INSTRUCTIONS FOR THE TASK >>
Repeat nothing but the lines below running from the one containing "change (256 ^ 1)" to the one containing "(143 <? n1))". Keep both end lines.

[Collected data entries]
####

(* ===== verification/Bytes.v ===== *)
(** * Bytes, little-endian integers, UTF-8 and IEEE bit patterns

    The standard-library conversions the crate reads its frames with:
    [uN::from_le_bytes], [String::from_utf8], [str::len], [str::chars],
    [char::len_utf8] / [len_utf16], and the [f32] / [f64] predicates of the
    validators.  A Rust [String] is the list of its UTF-8 bytes. *)
From Stdlib Require Export Strings.Byte.
From Stdlib Require Import Floats.SpecFloat.
From S2P Require Import Prelude.
From S2P Require Import Errors.
Local Open Scope N_scope.

Abbreviation byte := Byte.byte.
Abbreviation bytes := (list Byte.byte).

#[export] Instance byte_eq_dec : EqDecision byte := Byte.byte_eq_dec.
#[export] Instance byte_countable : Countable byte.
Proof.
  refine (inj_countable Byte.to_N Byte.of_N _). intros b. apply Byte.of_to_N.
Defined.

(** A byte-string literal [b"..."]. *)
Definition blit (s : string) : bytes := String.list_byte_of_string s.

Definition byte_of_N (n : N) : byte := default Byte.x00 (Byte.of_N (n mod 256)).

Lemma to_N_lt (b : byte) : Byte.to_N b < 256.
Proof. pose proof (Byte.to_N_bounded b). lia. Qed.

Lemma to_N_byte_of_N n : Byte.to_N (byte_of_N n) = n mod 256.
Proof.
  unfold byte_of_N. pose proof (N.mod_lt n 256 ltac:(lia)) as Hlt.
  destruct (Byte.of_N (n mod 256)) as [b|] eqn:E; cbn.
  - by apply Byte.to_of_N in E.
  - apply Byte.of_N_None_iff in E. lia.
Qed.

Lemma byte_of_to_N (b : byte) : byte_of_N (Byte.to_N b) = b.
Proof.
  unfold byte_of_N. rewrite N.mod_small by apply to_N_lt. by rewrite Byte.of_to_N.
Qed.

(** ** Little-endian integers *)
Fixpoint le_combine (bs : bytes) : N :=
  match bs with [] => 0 | b :: bs => Byte.to_N b + 256 * le_combine bs end.

Fixpoint le_split (n : nat) (v : N) : bytes :=
  match n with O => [] | Datatypes.S n => byte_of_N v :: le_split n (v / 256) end.

Lemma length_le_split n v : length (le_split n v) = n.
Proof. revert v. induction n; intros v; cbn; [done | by rewrite IHn]. Qed.

Lemma lenN_le_split n v : lenN (le_split n v) = N.of_nat n.
Proof. unfold lenN. by rewrite length_le_split. Qed.
#[export] Hint Rewrite lenN_le_split : len.

Lemma le_combine_split n v : le_combine (le_split n v) = v mod 256 ^ N.of_nat n.
Proof.
  revert v. induction n as [|n IH]; intros v.
  - change (256 ^ N.of_nat 0) with 1. by rewrite N.mod_1_r.
  - cbn [le_split le_combine]. rewrite to_N_byte_of_N, IH, Nat2N.inj_succ, N.pow_succ_r'.
    rewrite N.Div0.mod_mul_r. lia.
Qed.

Lemma le_combine_lt bs : le_combine bs < 256 ^ lenN bs.
Proof.
  induction bs as [|b bs IH]; [done|]. rewrite lenN_cons, N.pow_add_r.
  change (256 ^ 1) with 256. cbn [le_combine]. pose proof (to_N_lt b). nia.
Qed.

Lemma le_split_combine bs : le_split (length bs) (le_combine bs) = bs.
Proof.
  induction bs as [|b bs IH]; [done|]. cbn [length le_split le_combine].
  replace ((Byte.to_N b + 256 * le_combine bs) / 256) with (le_combine bs);
    [|pose proof (to_N_lt b); rewrite N.mul_comm, N.div_add, N.div_small by lia; lia].
  rewrite IH. f_equal. unfold byte_of_N.
  rewrite N.mul_comm, N.Div0.mod_add, N.mod_small by apply to_N_lt.
  by rewrite Byte.of_to_N.
Qed.

(** ** UTF-8 (RFC 3629, the language accepted by [str::from_utf8]) *)
Definition is_cont (b : N) : bool := (128 <=? b) && (b <=? 191).

(** The code points of a UTF-8 string; [None] when it is not valid UTF-8. *)
Fixpoint utf8_chars (bs : bytes) : option (list N) :=
  match bs with
  | [] => Some []
  | b0 :: r0 =>
    let n0 := Byte.to_N b0 in
    if n0 <? 128 then cons n0 <$> utf8_chars r0 else
    match r0 with
    | [] => None
    | b1 :: r1 =>
      let n1 := Byte.to_N b1 in
      if (194 <=? n0) && (n0 <=? 223) then
        if is_cont n1 then cons ((n0 - 192) * 64 + (n1 - 128)) <$> utf8_chars r1 else None
      else
      match r1 with
      | [] => None
      | b2 :: r2 =>
        let n2 := Byte.to_N b2 in
        if (224 <=? n0) && (n0 <=? 239) then
          if is_cont n1 && is_cont n2
             && negb ((n0 =? 224) && (n1 <? 160)) && negb ((n0 =? 237) && (159 <? n1))
          then cons ((n0 - 224) * 4096 + (n1 - 128) * 64 + (n2 - 128)) <$> utf8_chars r2
          else None
        else
        match r2 with
        | [] => None
        | b3 :: r3 =>
          let n3 := Byte.to_N b3 in
          if (240 <=? n0) && (n0 <=? 244) && is_cont n1 && is_cont n2 && is_cont n3
             && negb ((n0 =? 240) && (n1 <? 144)) && negb ((n0 =? 244) && (143 <? n1))
          then cons ((n0 - 240) * 262144 + (n1 - 128) * 4096 + (n2 - 128) * 64 + (n3 - 128))
                 <$> utf8_chars r3
          else None
        end
      end
    end
  end.

Definition utf8_valid (bs : bytes) : bool := bool_decide (is_Some (utf8_chars bs)).

(** [char::is_scalar], [char::len_utf8] and [char::len_utf16]. *)
Definition is_scalar (c : N) : bool := (c <? 55296) || ((57343 <? c) && (c <? 1114112)).
Definition len_utf8 (c : N) : N :=
  if c <? 128 then 1 else if c <? 2048 then 2 else if c <? 65536 then 3 else 4.
Definition len_utf16 (c : N) : N := if c <? 65536 then 1 else 2.

(** [char::encode_utf8] *)
Definition utf8_encode_char (c : N) : bytes :=
  if c <? 128 then [byte_of_N c]
  else if c <? 2048 then [byte_of_N (192 + c / 64); byte_of_N (128 + c mod 64)]
  else if c <? 65536 then
    [byte_of_N (224 + c / 4096); byte_of_N (128 + (c / 64) mod 64); byte_of_N (128 + c mod 64)]
  else
    [byte_of_N (240 + c / 262144); byte_of_N (128 + (c / 4096) mod 64);
     byte_of_N (128 + (c / 64) mod 64); byte_of_N (128 + c mod 64)].
Definition utf8_encode (cs : list N) : bytes := concat (utf8_encode_char <$> cs).

(** [String::from_utf8] *)
Definition from_utf8 (bs : bytes) (e : FulltextError) : outcome bytes :=
  if utf8_valid bs then Ok bs else Err e.

(** [str::is_ascii] *)
Definition is_ascii_byte (b : byte) : bool := Byte.to_N b <? 128.
Definition is_ascii (s : bytes) : bool := forallb is_ascii_byte s.

(** ** IEEE-754 patterns

    An [f32] ([f64]) is carried as its 32 (64) bits, the value
    [from_le_bytes] builds; [f32_spec] reads the number a pattern denotes. *)
Definition f32 := N.
Definition f64 := N.

Definition float_spec (mbits ebits : N) (v : N) : spec_float :=
  let sign := N.testbit v (mbits + ebits) in
  let e := N.land (N.shiftr v mbits) (N.ones ebits) in
  let m := N.land v (N.ones mbits) in
  let bias := (2 ^ Z.of_N (ebits - 1) - 1 + Z.of_N mbits)%Z in
  if e =? N.ones ebits then (if m =? 0 then S754_infinity sign else S754_nan)
  else if e =? 0 then
    match m with N0 => S754_zero sign | Npos p => S754_finite sign p (1 - bias)%Z end
  else match (m + 2 ^ mbits) with
       | N0 => S754_zero sign | Npos p => S754_finite sign p (Z.of_N e - bias)%Z end.

Definition f32_spec (v : f32) : spec_float := float_spec 23 8 v.
Definition f64_spec (v : f64) : spec_float := float_spec 52 11 v.

Definition spec_is_finite (s : spec_float) : bool :=
  match s with S754_infinity _ | S754_nan => false | _ => true end.
(** [f32::is_finite], [f64::is_finite], [f32::is_sign_negative] *)
Definition f32_is_finite (v : f32) : bool := spec_is_finite (f32_spec v).
Definition f64_is_finite (v : f64) : bool := spec_is_finite (f64_spec v).
Definition f32_is_sign_negative (v : f32) : bool := N.testbit v 31.
(** The operators [>], [<=] and [==] of [PartialOrd] and [PartialEq]. *)
Definition f32_gt (a b : f32) : bool := SFltb (f32_spec b) (f32_spec a).
Definition f32_le (a b : f32) : bool := SFleb (f32_spec a) (f32_spec b).
Definition f32_eq (a b : f32) : bool := SFeqb (f32_spec a) (f32_spec b).
Definition f64_eq (a b : f64) : bool := SFeqb (f64_spec a) (f64_spec b).
Definition f64_le (a b : f64) : bool := SFleb (f64_spec a) (f64_spec b).
Definition f64_ge (a b : f64) : bool := SFleb (f64_spec b) (f64_spec a).
Definition F32_ZERO : f32 := 0.
Definition F32_ONE : f32 := 0x3F800000.
Definition F32_HUNDRED : f32 := 0x42C80000.
Definition F64_ZERO : f64 := 0.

####

RESPONSE FOR THIS EXERCISE >>
  change (256 ^ 1) with 256. cbn [le_combine]. pose proof (to_N_lt b). nia.
Qed.

Lemma le_split_combine bs : le_split (length bs) (le_combine bs) = bs.
Proof.
  induction bs as [|b bs IH]; [done|]. cbn [length le_split le_combine].
  replace ((Byte.to_N b + 256 * le_combine bs) / 256) with (le_combine bs);
    [|pose proof (to_N_lt b); rewrite N.mul_comm, N.div_add, N.div_small by lia; lia].
  rewrite IH. f_equal. unfold byte_of_N.
  rewrite N.mul_comm, N.Div0.mod_add, N.mod_small by apply to_N_lt.
  by rewrite Byte.of_to_N.
Qed.

(** ** UTF-8 (RFC 3629, the language accepted by [str::from_utf8]) *)
Definition is_cont (b : N) : bool := (128 <=? b) && (b <=? 191).

(** The code points of a UTF-8 string; [None] when it is not valid UTF-8. *)
Fixpoint utf8_chars (bs : bytes) : option (list N) :=
  match bs with
  | [] => Some []
  | b0 :: r0 =>
    let n0 := Byte.to_N b0 in
    if n0 <? 128 then cons n0 <$> utf8_chars r0 else
    match r0 with
    | [] => None
    | b1 :: r1 =>
      let n1 := Byte.to_N b1 in
      if (194 <=? n0) && (n0 <=? 223) then
        if is_cont n1 then cons ((n0 - 192) * 64 + (n1 - 128)) <$> utf8_chars r1 else None
      else
      match r1 with
      | [] => None
      | b2 :: r2 =>
        let n2 := Byte.to_N b2 in
        if (224 <=? n0) && (n0 <=? 239) then
          if is_cont n1 && is_cont n2
             && negb ((n0 =? 224) && (n1 <? 160)) && negb ((n0 =? 237) && (159 <? n1))
          then cons ((n0 - 224) * 4096 + (n1 - 128) * 64 + (n2 - 128)) <$> utf8_chars r2
          else None
        else
        match r2 with
        | [] => None
        | b3 :: r3 =>
          let n3 := Byte.to_N b3 in
          if (240 <=? n0) && (n0 <=? 244) && is_cont n1 && is_cont n2 && is_cont n3
             && negb ((n0 =? 240) && (n1 <? 144)) && negb ((n0 =? 244) && (143 <? n1))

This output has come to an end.